Before being called in, the prisoners number themselves arbitrarily without the warden knowing (in order to beat any tactics the warden may have). Prisoner i₁ enters the hall and opens box i from the left. He transforms the name in that box to the number i₂ of the prisoner with that name, and then opens box i₂. Repeat until name is found.

To compute the chance of success for this strategy, we need to appreciate that what we're doing is picking a random 1 to 1 map from {1, ..., n} to {1, ..., n}. In other words, a permutation. Permutations split into cycles of repeated application, for example {1 -> 2, 2 -> 3, 3 -> 1} is more normally written (1, 2, 3). Find the input number and output the number to its right to apply the map.
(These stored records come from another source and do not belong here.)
(* ===== verification/XboxAudio.v ===== *)
(** The audio queue ([class XboxAudio], src/xbox_audio.cpp): PCM buffers
    submitted by the title and consumed frame by frame by the mixer, with
    capacity limits and underrun accounting. *)
From stdpp Require Import base numbers list strings.
From Stdlib Require Import ZArith Lia SpecFloat.
From S2P Require Import Prelude Float32.
Open Scope Z_scope.

Module XboxAudio.
Import Float32.

Definition kSampleRate : Z := 48000.
Definition kChannels : Z := 2.
Definition kMaxQueuedBuffers : Z := 16.
Definition kMaxQueuedFrames : Z := 96000.

Record audio := MkAudio {
  au_buffers : list (list Z);
  au_offset : Z;               (* front_offset_frames_ *)
  au_volume : f32;
  au_played : Z;
  au_underrun : Z;
  au_submitted : Z;
}.

Definition new_audio : audio := MkAudio [] 0 fone 0 0 0.
Definition reset (a : audio) : audio := new_audio.

Definition frames_of (b : list Z) : Z := zlen b `div` kChannels.

(** Frames of a queue whose front buffer has [off] frames consumed already. *)
Fixpoint sum_frames (l : list (list Z)) (off : Z) : Z :=
  match l with
  | [] => 0
  | b :: l' => u64 (u64 (frames_of b - off) + sum_frames l' 0)
  end.
Definition queued_frames (a : audio) : Z := sum_frames (au_buffers a) (au_offset a).
Definition queued_buffers (a : audio) : Z := zlen (au_buffers a).

(** [pcm] is [None] when null, else the samples that follow the pointer; the
    range constructor of the new buffer reads [frames * kChannels] of them. *)
Definition submit_pcm (a : audio) (pcm : option (list Z)) (frames : Z) : outcome (bool * audio) :=
  match pcm with
  | None => Ok (false, a)
  | Some samples =>
      if frames =? 0 then Ok (false, a)
      else if kMaxQueuedBuffers <=? queued_buffers a then Ok (false, a)
      else if kMaxQueuedFrames <? u64 (queued_frames a + frames) then Ok (false, a)
      else let n := u64 (frames * kChannels) in
           if zlen samples <? n then Ub "pointer past the submitted samples"
           else Ok (true, MkAudio (au_buffers a ++ [take (Z.to_nat n) samples]) (au_offset a)
                            (au_volume a) (au_played a) (au_underrun a) (u64 (au_submitted a + 1)))
  end.

Definition submit_vector (a : audio) (v : list Z) : outcome (bool * audio) :=
  if (zlen v =? 0) || negb (zlen v `mod` kChannels =? 0) then Ok (false, a)
  else submit_pcm a (Some v) (zlen v `div` kChannels).

(** The loop of [consume_frames]: buffers, offset, frames still wanted, frames
    got and frames played. A pass that does not use up the front buffer has
    served the request ([take = want]), so the loop ends after it. *)
Fixpoint consume_loop (l : list (list Z)) (off want got played : Z)
    : list (list Z) * Z * Z * Z * Z :=
  match l with
  | [] => (l, off, want, got, played)
  | b :: l' =>
      if want =? 0 then (l, off, want, got, played)
      else
        let front := u64 (frames_of b - off) in
        let take := if want <? front then want else front in
        let off := u64 (off + take) in
        let want := want - take in
        let got := u64 (got + take) in
        let played := u64 (played + take) in
        if off =? frames_of b then consume_loop l' 0 want got played
        else (l, off, want, got, played)
  end.

Definition consume_frames (a : audio) (frames : Z) : Z * audio :=
  let '(l, off, want, got, played) :=
    consume_loop (au_buffers a) (au_offset a) frames 0 (au_played a) in
  (got, MkAudio l off (au_volume a) played (u64 (au_underrun a + want)) (au_submitted a)).

Definition set_volume (a : audio) (v : f32) : audio :=
  let v := if flt v fzero then fzero else v in
  let v := if flt fone v then fone else v in
  MkAudio (au_buffers a) (au_offset a) v (au_played a) (au_underrun a) (au_submitted a).

(** ** The sine generator *)

Definition kTwoPi : f32 := lit 13176795 (-21).
Definition kFullScale : f32 := lit 32767 0.

(** [static_cast<int16_t>(x)]. *)
Definition to_int16 (x : f32) : outcome Z :=
  let! v := to_int x in
  if (- 2 ^ 15 <=? v) && (v <? 2 ^ 15) then Ok v else Ub "float to int conversion".

Section sine.
Context (sinf : f32 -> f32).

Fixpoint sine_loop (n : nat) (step amp phase : f32) (out : list Z) : outcome (list Z * f32) :=
  match n with
  | O => Ok (out, phase)
  | S n' =>
      let! v := to_int16 (fmul (fmul (sinf phase) amp) kFullScale) in
      let phase := fadd phase step in
      let phase := if fge phase kTwoPi then fsub phase kTwoPi else phase in
      sine_loop n' step amp phase (out ++ [v; v])
  end.

Definition render_sine (freq : f32) (frames : nat) (phase amp : f32) : outcome (list Z * f32) :=
  let amp := if flt amp fzero then fzero else amp in
  let amp := if flt fone amp then fone else amp in
  let step := fdiv (fmul kTwoPi freq) (lit 48000 0) in
  sine_loop frames step amp phase [].

End sine.

(** ** The stream the queue stands for *)

(** Samples submitted and not yet played, in order. *)
Definition stream (a : audio) : list Z :=
  drop (Z.to_nat (kChannels * au_offset a)) (concat (au_buffers a)).

(** A buffer of the queue: whole frames, at least one and at most the cap. *)
Definition whole (b : list Z) : Prop :=
  0 < frames_of b <= kMaxQueuedFrames /\ zlen b = kChannels * frames_of b.

Definition offset_in (l : list (list Z)) (off : Z) : Prop :=
  match l with [] => off = 0 | b :: _ => 0 <= off < frames_of b end.

Record audio_ok (a : audio) : Prop := {
  ok_whole : Forall whole (au_buffers a);
  ok_offset : offset_in (au_buffers a) (au_offset a);
  ok_frames : zlen (stream a) <= kChannels * kMaxQueuedFrames;
  ok_count : zlen (au_buffers a) <= kMaxQueuedBuffers;
  ok_played : 0 <= au_played a < 2 ^ 64;
  ok_volume : flt (au_volume a) fzero = false /\ flt fone (au_volume a) = false;
}.

Inductive audio_op :=
  | Submit (v : list Z)
  | Consume (frames : Z)
  | Volume (v : f32)
  | Reset.

Definition run_op (a : audio) (o : audio_op) : outcome audio :=
  match o with
  | Submit v => let! r := submit_vector a v in Ok (snd r)
  | Consume n => Ok (snd (consume_frames a n))
  | Volume v => Ok (set_volume a v)
  | Reset => Ok (reset a)
  end.

(** States the title and the mixer can bring the queue to. Sizes are those a
    64-bit host has: a vector holds less than 2^63 samples. *)
Inductive audio_reachable : audio -> Prop :=
  | audio_start : audio_reachable new_audio
  | audio_step a o a' :
      audio_reachable a ->
      match o with Submit v => zlen v < 2 ^ 63 | Consume n => 0 <= n < 2 ^ 64 | _ => True end ->
      run_op a o = Ok a' -> audio_reachable a'.

(** ** Lemmas *)

Lemma offset_zero l : Forall whole l -> offset_in l 0.
Proof. destruct 1 as [|? ? [? ?]]; cbn; [done|lia]. Qed.

Lemma concat_bounds l off :
  Forall whole l -> offset_in l off ->
  0 <= off <= kMaxQueuedFrames /\ 2 * off <= zlen (concat l) <= 192000 * zlen l.
Proof.
  intros H. revert off; induction H as [|b l [H1 H2] Hl IH]; intros off Ho; cbn [offset_in concat] in *.
  { subst. unfold kMaxQueuedFrames. cbn. lia. }
  unfold kChannels, kMaxQueuedFrames in *. rewrite length_app. cbn [length].
  destruct (IH 0 (offset_zero _ Hl)). lia.
Qed.

(** The remaining frames of a queue: what [queued_frames] computes at 64 bits. *)
Lemma sum_frames_exact l off :
  Forall whole l -> offset_in l off -> zlen (concat l) < 2 ^ 64 ->
  2 * sum_frames l off = zlen (concat l) - 2 * off /\ 0 <= sum_frames l off < 2 ^ 64.
Proof.
  intros H. revert off; induction H as [|b l [H1 H2] Hl IH]; intros off Ho Hn;
    cbn [sum_frames offset_in concat] in *.
  { cbn in *. lia. }
  unfold kChannels in H2. rewrite length_app in *.
  destruct (IH 0 (offset_zero _ Hl)) as [E B]; [lia|].
  rewrite (u64_small (frames_of b - off)) by lia.
  rewrite u64_small by lia. lia.
Qed.

Lemma queued_exact a :
  audio_ok a -> kChannels * queued_frames a = zlen (stream a) /\ 0 <= queued_frames a <= kMaxQueuedFrames.
Proof.
  intros [H1 H2 H3 H4 _ _]. unfold stream in *. rewrite length_drop in *.
  destruct (concat_bounds _ _ H1 H2). unfold kChannels, kMaxQueuedFrames, kMaxQueuedBuffers in *.
  destruct (sum_frames_exact (au_buffers a) (au_offset a)); [done|done|lia|]; unfold queued_frames; lia.
Qed.

(** A submitted vector goes to the end of the stream, or nothing changes. *)
Definition accepts (a : audio) (v : list Z) : bool :=
  (0 <? zlen v) && (zlen v `mod` 2 =? 0) && (queued_buffers a <? kMaxQueuedBuffers) &&
  (zlen (stream a) + zlen v <=? kChannels * kMaxQueuedFrames).

Definition enqueue (a : audio) (v : list Z) : audio :=
  MkAudio (au_buffers a ++ [v]) (au_offset a) (au_volume a) (au_played a) (au_underrun a)
          (u64 (au_submitted a + 1)).

Lemma submit_exact a v :
  audio_ok a -> zlen v < 2 ^ 63 ->
  submit_vector a v = Ok (if accepts a v then (true, enqueue a v) else (false, a)).
Proof.
  intros Hok Hv. destruct (queued_exact a Hok) as [Eq Bq]. unfold submit_vector, submit_pcm, accepts.
  unfold kChannels, kMaxQueuedFrames in *. rewrite <- Eq.
  pose proof (Z.div_mod (zlen v) 2 ltac:(lia)) as Hd. pose proof (Z.mod_pos_bound (zlen v) 2 ltac:(lia)).
  destruct (Z.eqb_spec (zlen v) 0) as [E0|N0]; cbn [orb].
  { by rewrite E0. }
  destruct (Z.eqb_spec (zlen v `mod` 2) 0) as [E2|N2]; cbn [negb]; [|by rewrite andb_false_r].
  replace (0 <? zlen v) with true by (symmetry; lia). cbn [andb].
  replace (zlen v `div` 2 =? 0) with false by (symmetry; lia).
  rewrite Z.leb_antisym. destruct (queued_buffers a <? kMaxQueuedBuffers); cbn [negb andb]; [|done].
  rewrite (u64_small (queued_frames a + _)) by lia. rewrite Z.ltb_antisym.
  replace (queued_frames a + zlen v `div` 2 <=? 96000) with (2 * queued_frames a + zlen v <=? 2 * 96000) by lia.
  destruct (_ <=? _) eqn:E; cbn [negb]; [|done]. bool_facts.
  rewrite u64_small by lia. replace (zlen v <? zlen v `div` 2 * 2) with false by (symmetry; lia).
  unfold enqueue. by rewrite take_ge by lia.
Qed.

Lemma stream_enqueue a v : audio_ok a -> stream (enqueue a v) = stream a ++ v.
Proof.
  intros [H1 H2 _ _ _ _]. destruct (concat_bounds _ _ H1 H2) as [? ?]. unfold stream, enqueue, kChannels. cbn [au_buffers au_offset].
  rewrite concat_app. cbn [concat]. rewrite app_nil_r, drop_app_le by lia. done.
Qed.

Lemma enqueue_ok a v : audio_ok a -> accepts a v = true -> audio_ok (enqueue a v).
Proof.
  intros Hok Ha. pose proof (stream_enqueue a v Hok) as Es. unfold accepts in Ha. bool_facts.
  pose proof (Z.div_mod (zlen v) 2 ltac:(lia)) as Hd.
  assert (Hw : whole v).
  { unfold whole, frames_of, kChannels, kMaxQueuedFrames in *. lia. }
  destruct Hok as [O1 O2 O3 O4 O5 O6]. split; [..|done|done].
  - cbn [enqueue au_buffers]. apply Forall_app. split; [done|by constructor].
  - cbn [enqueue au_buffers au_offset]. destruct (au_buffers a); cbn [app offset_in] in *; [|done].
    destruct Hw. rewrite O2. lia.
  - rewrite Es, length_app. lia.
  - cbn [enqueue au_buffers]. rewrite length_app. cbn [length]. unfold queued_buffers in *. lia.
Qed.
The prisoners must succeed if all cycles in the permutation are of length less than n/2. We just need to apply a counting argument. There's n prisoners, so n! permutations (number of ways of picking n objects from a stack of n, without repetition and with ordering). On a set of i objects, there's (i-1)! i-cycles.

To count the number of permutations with an i-cycle (i≥n), we need to pick i elements (n choose i, or n!/(i!(n-i)!)), then find the number of ways they can form an i-cycle ((i-1)!), and the number of permutations on the remainder ((n-i)!). Multiply them together and you get n!/i, so the probability of a permutation containing an i-cycle is 1/i. Since we're only talking about cycles larger than half the length, if such a cycle exists, it's also the largest, so the probability of the largest cycle being of length greater than n/2 is (for even n) the sum, from i=n/2 to n of 1/i.

The integration rule tells us that this is less than the integral from n/2 to n of 1/i, which basic integration tells us is ln(n) - ln(n/2) = ln 2, which is about 0.7. In other words, using this strategy, our prisoners can win just under a third of times they normally would, and by the arbitrary rules, survive.


It turns out that this is too much of a hassle for the warden, especially since his apparently mathematically minded victims aren't dying, so he's now picked a new problem (for which answers can be found online, as this also is not an original problem). He groups the prisoners into tables of 3, and places black or white hats on their heads. They have long peaks, so prisoners can't see their own hat colour. The challenge is that the prisoners around the table must either guess their hat colour or pass.

If they any prisoner guesses incorrectly, the warden will not feed any of them. If at least one guesses correctly and the rest guess correctly or pass, they get fed. If they all pass, the hats are re-picked randomly and they can have another go. Servings are reduced, so the prisoners will die if they don't eat strictly more than half of all mealtimes. Can they survive? If so, does the warden have a tactic to defeat this survival by picking hats in a nasty way?